According to Nickerson’s (1999) model, insight into the thinking of others primarily arises from an awareness of how one’s knowledge differs from that of others. This study did not explicitly examine the participants’ or pupils’ thinking about technical systems. Thus, the conclusion about the effectivity of this model should be considered as hypotheses based on observations of the results of pupils’ and participants’ considerations. Additionally, it should be emphasised that much technical knowledge is tacit and therefore offers limited opportunities for direct assessment.

Finally, strengthening diagnostic capacity does not necessarily equate to enabling teachers to adapt their instruction and feedback optimally to observed skill-level differences. To what extent that requires additional training in other aspects of teachers’ pedagogical content knowledge require further research.

Implications and conclusion

Learning outcomes improve when teachers can adapt their instruction and feedback to differences in the proficiency levels of their pupils. This requires the ability to identify such levels through pupils’ behaviour.

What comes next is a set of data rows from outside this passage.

(* ===== verification/Standard.v ===== *)
(** Standard scripts and destinations ([src/src/script/standard.cpp]): the templates of [Solver],
    what a script pays to, and the scripts made for a destination. *)
From S2P Require Import Prelude Serialize Stream Sha2 Hashers Script SigChecks Interp Merkle Transaction SigHash Compressor Coins CoinsView.

Definition MAX_OP_RETURN_RELAY : Z := 83.

Inductive txnouttype :=
  | TX_NONSTANDARD | TX_PUBKEY | TX_PUBKEYHASH | TX_SCRIPTHASH | TX_MULTISIG | TX_NULL_DATA
  | TX_ZEROCOINMINT | TX_WITNESS_V0_SCRIPTHASH | TX_WITNESS_V0_KEYHASH | TX_WITNESS_UNKNOWN.
#[export] Instance txnouttype_eq_dec : EqDecision txnouttype.
Proof. solve_decision. Defined.

Definition GetTxnOutputType (t : txnouttype) : string :=
  match t with
  | TX_NONSTANDARD => "nonstandard"
  | TX_PUBKEY => "pubkey"
  | TX_PUBKEYHASH => "pubkeyhash"
  | TX_SCRIPTHASH => "scripthash"
  | TX_MULTISIG => "multisig"
  | TX_NULL_DATA => "nulldata"
  | TX_ZEROCOINMINT => "zerocoinmint"
  | TX_WITNESS_V0_KEYHASH => "witness_v0_keyhash"
  | TX_WITNESS_V0_SCRIPTHASH => "witness_v0_scripthash"
  | TX_WITNESS_UNKNOWN => "witness_unknown"
  end.

(** ** [Solver] *)

(** In the order of the [multimap]. *)
Definition mTemplates : list (txnouttype * CScript) :=
  [(TX_PUBKEY, [OP_PUBKEY; OP_CHECKSIG]);
   (TX_PUBKEYHASH, [OP_DUP; OP_HASH160; OP_PUBKEYHASH; OP_EQUALVERIFY; OP_CHECKSIG]);
   (TX_PUBKEYHASH, [OP_DUP; OP_HASH160; OP_PUBKEYHASH; OP_EQUAL; OP_IF; OP_CHECKSIG; OP_ELSE; OP_TIME; OP_NOP3; OP_DROP; OP_DUP;
      OP_HASH160; OP_PUBKEYHASH; OP_EQUALVERIFY; OP_CHECKSIG; OP_ENDIF]);
   (TX_MULTISIG, [OP_SMALLINTEGER; OP_PUBKEYS; OP_SMALLINTEGER; OP_CHECKMULTISIG])].
(** With the checksum. *)
Lemma Check_roundtrip v : Forall is_byte v -> Z.of_nat (length v) < 2 ^ 28 -> exists s, EncodeBase58Check v = Some s /\ DecodeBase58Check s = Some (Some v).
Proof.
  intros Hv Hl. unfold EncodeBase58Check, DecodeBase58Check. destruct (checksum_ok v ltac:(lia)) as [Hcb Hcl].
  destruct (Encode_Decode (v ++ take 4 (Hash [v])) [] []) as (s & E & Ed); [by apply Forall_app | rewrite length_app; lia | done.. |].
  exists s. split; [done|]. cbn [app] in Ed. rewrite app_nil_r in Ed. rewrite Ed. cbn [mbind option_bind]. rewrite length_app, Hcl.
  destruct (Nat.ltb_spec (length v + 4) 4); [lia|]. replace (length v + 4 - 4)%nat with (length v) by lia.
  rewrite take_app_length, drop_app_length. by rewrite bool_decide_eq_true_2.
Qed.
Lemma Check_any s : Forall is_byte s -> Z.of_nat (length s) < 2 ^ 28 -> exists r, DecodeBase58Check s = Some r /\
  forall v, r = Some v -> Forall is_byte v /\ (Forall (fun c => isspace c = false) s -> EncodeBase58Check v = Some s).
Proof.
  intros Hs Hl. unfold DecodeBase58Check, EncodeBase58Check. destruct (Decode_any s Hs ltac:(lia)) as (r & -> & Hr).
  cbn [mbind option_bind]. destruct r as [vch|]; [|by exists None]. destruct (Nat.ltb_spec (length vch) 4); [by exists None|].
  destruct (Hr vch eq_refl) as (Hb & _ & He). case_bool_decide as Eh; [|by exists None]. eexists. split; [done|]. intros v [= <-]. split; [by apply Forall_take|].
  intros Hns. rewrite <- (He Hns). by rewrite Eh, take_drop.
Qed.
(** No printed character is zero. *)
Lemma Check_chars v s : Forall is_byte v -> Z.of_nat (length v) < 2 ^ 29 -> EncodeBase58Check v = Some s -> Forall (fun c => c <> 0) s.
Proof.
  intros Hv Hl. unfold EncodeBase58Check. destruct (checksum_ok v ltac:(lia)) as [Hcb Hcl].
  destruct (zeroes_apart (v ++ take 4 (Hash [v])) ltac:(by apply Forall_app)) as (z & r & E & Hr & Ht). rewrite E.
  assert (z + length r = length v + 4)%nat by (apply (f_equal length) in E; rewrite !length_app, length_replicate, Hcl in E; lia).
  destruct (Encode_spec z r Hr Ht ltac:(lia)) as (ds & -> & Hd & _). intros [= <-]. apply Forall_app. split; [by apply Forall_replicate|].
  apply Forall_map. eapply Forall_impl; [|exact Hd]. intros d Hdd. by destruct (char_of_spec d Hdd) as (_ & _ & _ & ?).
Qed.
(** The first character and the length of what is printed bound the bytes. *)
Lemma Check_first b v s d t : Forall is_byte (b :: v) -> b <> 0 -> Z.of_nat (length (b :: v)) < 2 ^ 28 -> EncodeBase58Check (b :: v) = Some s ->
  digit 58 d -> s = char_of d :: t -> let n := Z.of_nat (length t) in let k := Z.of_nat (length v + 4) in
  n <= (k + 1) * 138 / 100 /\ d * 58 ^ n < (b + 1) * 256 ^ k /\ b * 256 ^ k < (d + 1) * 58 ^ n.
Proof.
  intros Hv Hb Hl. unfold EncodeBase58Check. destruct (checksum_ok (b :: v) ltac:(lia)) as [Hcb Hcl]. cbn [app]. set (w := v ++ take 4 (Hash [b :: v])).
  assert (length w = length v + 4)%nat as El by (unfold w; rewrite length_app, Hcl; done). inversion_clear Hv as [|? ? Hb' Hv'].
  assert (Forall is_byte w) as Hw by (by apply Forall_app).
  destruct (Encode_spec 0 (b :: w)) as (ds & E & Hd & Ht & Ev & En); [by constructor | cbn; by destruct b | cbn [length] in *; lia|]. cbn [replicate app] in E. rewrite E. clear E.
  intros [= <-] Hdd Es. destruct ds as [|d' ds]; [done|]. cbn [map] in Es. inversion_clear Hd as [|? ? Hd' Hds]. injection Es as Ec <-.
  assert (d' = d) as ->.
  { destruct (char_of_spec d Hdd) as (E1 & _). destruct (char_of_spec d' Hd') as (E2 & _). congruence. }
  cbv zeta. rewrite !vbe_cons, El in Ev by lia. rewrite length_map. cbn [length] in En. rewrite El in En.
  pose proof (vbe_bound 58 ltac:(lia) ds Hds). pose proof (vbe_bound 256 ltac:(lia) w Hw) as Bw. rewrite El in Bw. split; [lia|]. split; nia.
Qed.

It became clear that most teachers differed in their ability to compare pupils’ results intuitively, analyse pupils’ thinking, and interpret pupils’ results using abstract scoring rules. This implies that the effect of a course on teachers’ diagnostic ability should not be pinned down to a single variable. It can be concluded that a course based on Nickerson’s model can positively affect the participants’ diagnostic abilities and their self-efficacy beliefs about technology education.